Der Weisse Ring hat im vergangenen Jahr 2000 Betreuungen von Verbrechensopfern durchgeführt. "Die wenigsten wissen, dass ihnen nach dem Verbrechensopfer-Gesetz vom Staat Schmerzensgeld zusteht. Wir helfen dabei, dafür sind wir da", sagt Nachbaur. Ein Antrag kann beim Sozialministerium gestellt werden. Für eine schwere Körperverletzung bis hin zu einer Körperverletzung mit Dauerfolgen stehen den Opfern zwischen 2000 und 12.000 Euro zu.

"Jeder hat außerdem Anrecht auf eine rasche Krisenintervention und psychologische Betreuung, damit sich Symptome nicht verfestigen", erklärt Nachbaur.

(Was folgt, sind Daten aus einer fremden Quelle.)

Lemma run_bridge_calls fuel s s' tr :
  run fuel s = Some (tt, s', tr) ->
  exists rounds, forall b,
      let c := count_occ Nat.eq_dec (bridges (self s)) b in
      bridge_calls b tr =
      repeat (EvBridgeInit b) c ++ repeat (EvBridgeTick b) (rounds * c)
      ++ repeat (EvBridgeFinish b) c.
Proof.
  intros H. apply run_inv in H.
  destruct H as (sh & st & loop_tr & sl & L & _ & _ & -> & _).
  destruct (loop_trace_bridge_calls _ _ L) as (K & HK).
  exists K. intros b. cbv zeta. unfold bridge_calls, init_trace, finish_trace.
  rewrite !filter_app, HK.
  rewrite (filter_map_bridge EvBridgeInit) by reflexivity.
  rewrite (filter_map_bridge EvBridgeFinish) by reflexivity.
  rewrite (filter_none _ (map EvModelInit _))
    by (apply Forall_forall; intros e He; apply in_map_iff in He;
        destruct He as (x & <- & _); reflexivity).
  rewrite (filter_none _ (map EvModelFinish _))
    by (apply Forall_forall; intros e He; apply in_map_iff in He;
        destruct He as (x & <- & _); reflexivity).
  rewrite (filter_none _ (commence_trace _))
    by (unfold commence_trace; destruct (do_zero_out_dram (self s));
        repeat constructor).
  unfold report_trace. simpl. rewrite ?app_nil_r. reflexivity.
Qed.

(** X6. The [init()], [tick()] and [finish()] calls that a run makes on
    one bridge driver, in the order they are made: [init()], then [tick()]
    some number of times, then [finish()]; the number of ticks is the same
    for every registered driver (the number of rounds of the inner loop),
    and none of the three is called on a driver that is not registered.  A
    driver registered [c] times gets each call [c] times over.  (The run
    also calls [terminate()] and [exit_code()] on the drivers; they are
    read-only and are not among the calls counted here.) *)
Theorem bridge_driver_lifecycle fuel s s' tr :
  run fuel s = Some (tt, s', tr) ->
  exists rounds, forall b,
      let c := count_occ Nat.eq_dec (bridges (self s)) b in
      bridge_calls b tr =
      repeat (EvBridgeInit b) c ++ repeat (EvBridgeTick b) (rounds * c)
      ++ repeat (EvBridgeFinish b) c.
Proof. exact (run_bridge_calls fuel s s' tr). Qed.

Lemma guarded_by_app p q a : forall seen b,
  guarded_by p q seen (a ++ b) =
  guarded_by p q seen a && guarded_by p q (seen || existsb p a) b.
Proof.
  induction a as [|e r IH]; intros seen b; simpl.
  - now rewrite orb_false_r.
  - rewrite IH. now rewrite <- andb_assoc, orb_assoc.
Qed.

Lemma guarded_by_none p q l : forall seen,
  Forall (fun e => q e = false) l -> guarded_by p q seen l = true.
Proof.
  induction l as [|e r IH]; intros seen H; simpl; [reflexivity|].
  inversion H as [|x l Hx Hl]; subst. rewrite Hx. simpl. now apply IH.
Qed.

Lemma guarded_by_seen p q l : guarded_by p q true l = true.
Proof.
  induction l as [|e r IH]; simpl; [reflexivity|].
  now rewrite orb_true_r, IH.
Qed.

Lemma guarded_by_sound p q pre : forall seen e post,
  guarded_by p q seen (pre ++ e :: post) = true -> q e = true ->
  seen = true \/ exists x, In x pre /\ p x = true.
Proof.
  induction pre as [|a r IH]; intros seen e post H Hq; simpl in H.
  - rewrite Hq in H. simpl in H. apply andb_true_iff in H. now left.
  - apply andb_true_iff in H. destruct H as [_ H].
    destruct (IH _ _ _ H Hq) as [Hs|(x & Hx & Hp)].
    + apply orb_true_iff in Hs. destruct Hs as [Hs|Hs]; [now left|].
      right. exists a. split; [now left|exact Hs].
    + right. exists x. split; [now right|exact Hp].
Qed.

Lemma guarded_by_preceded p q tr :
  guarded_by p q false tr = true -> preceded_by p q tr.
Proof.
  intros H pre e post -> Hq.
  destruct (guarded_by_sound _ _ _ _ _ _ H Hq) as [Hs|Hx];
    [discriminate|exact Hx].
Qed.

(** In the loop every tick follows a step. *)
Lemma loop_trace_guarded bs tr : forall seen,
  loop_trace bs tr -> guarded_by is_step is_tick seen tr = true.
Proof.
  intros seen (its & F & ->). revert seen.
  induction F as [|it r Hit _ IH]; intros seen; simpl; [reflexivity|].
  rewrite guarded_by_app, IH, andb_true_r.
  destruct Hit as (prof & n & k & Fp & ->).
  rewrite guarded_by_app. simpl.
  rewrite guarded_by_none
    by (eapply Forall_impl; [|exact Fp]; now intros []).
  now rewrite orb_true_r, guarded_by_seen.
Qed.

Lemma no_step_or_tick_outside_loop (q : event -> bool) t sh st w ok :
  (forall e, loop_event e \/ q e = false) ->
  Forall (fun e => q e = false) (init_trace t) /\
  Forall (fun e => q e = false) (commence_trace t) /\
  Forall (fun e => q e = false)
         (report_trace t sh st w ++ [EvExpect ok] ++ finish_trace t).
Proof.
  intros Hq.
  assert (G : forall e, ~ loop_event e -> q e = false)
    by (intros e He; destruct (Hq e); [contradiction|assumption]).
  split; [|split].
  - unfold init_trace. apply Forall_app. split; apply Forall_forall;
      intros e He; apply in_map_iff in He; destruct He as (x & <- & _);
      apply G; exact (fun F => F).
  - unfold commence_trace. destruct (do_zero_out_dram t);
      repeat constructor; apply G; exact (fun F => F).
  - unfold report_trace, finish_trace.
    repeat (apply Forall_cons; [apply G; exact (fun F => F)|]).
    apply Forall_app. split; apply Forall_forall;
      intros e He; apply in_map_iff in He; destruct He as (x & <- & _);
      apply G; exact (fun F => F).
Qed.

Ein wichtiger Punkt sei die Prozessbegleitung. Wer Opfer eines Verbrechens wurde, kann vollkommen kostenlos rechtliche Hilfe in Anspruch nehmen. "Gerade Strafverfahren, wo die Betroffenen wieder auf die Täter treffen, sind enorm belastend. Daher ist es wichtig, begleitet zu werden und eine rechtliche Vertretung zu haben", sagt Nachbaur.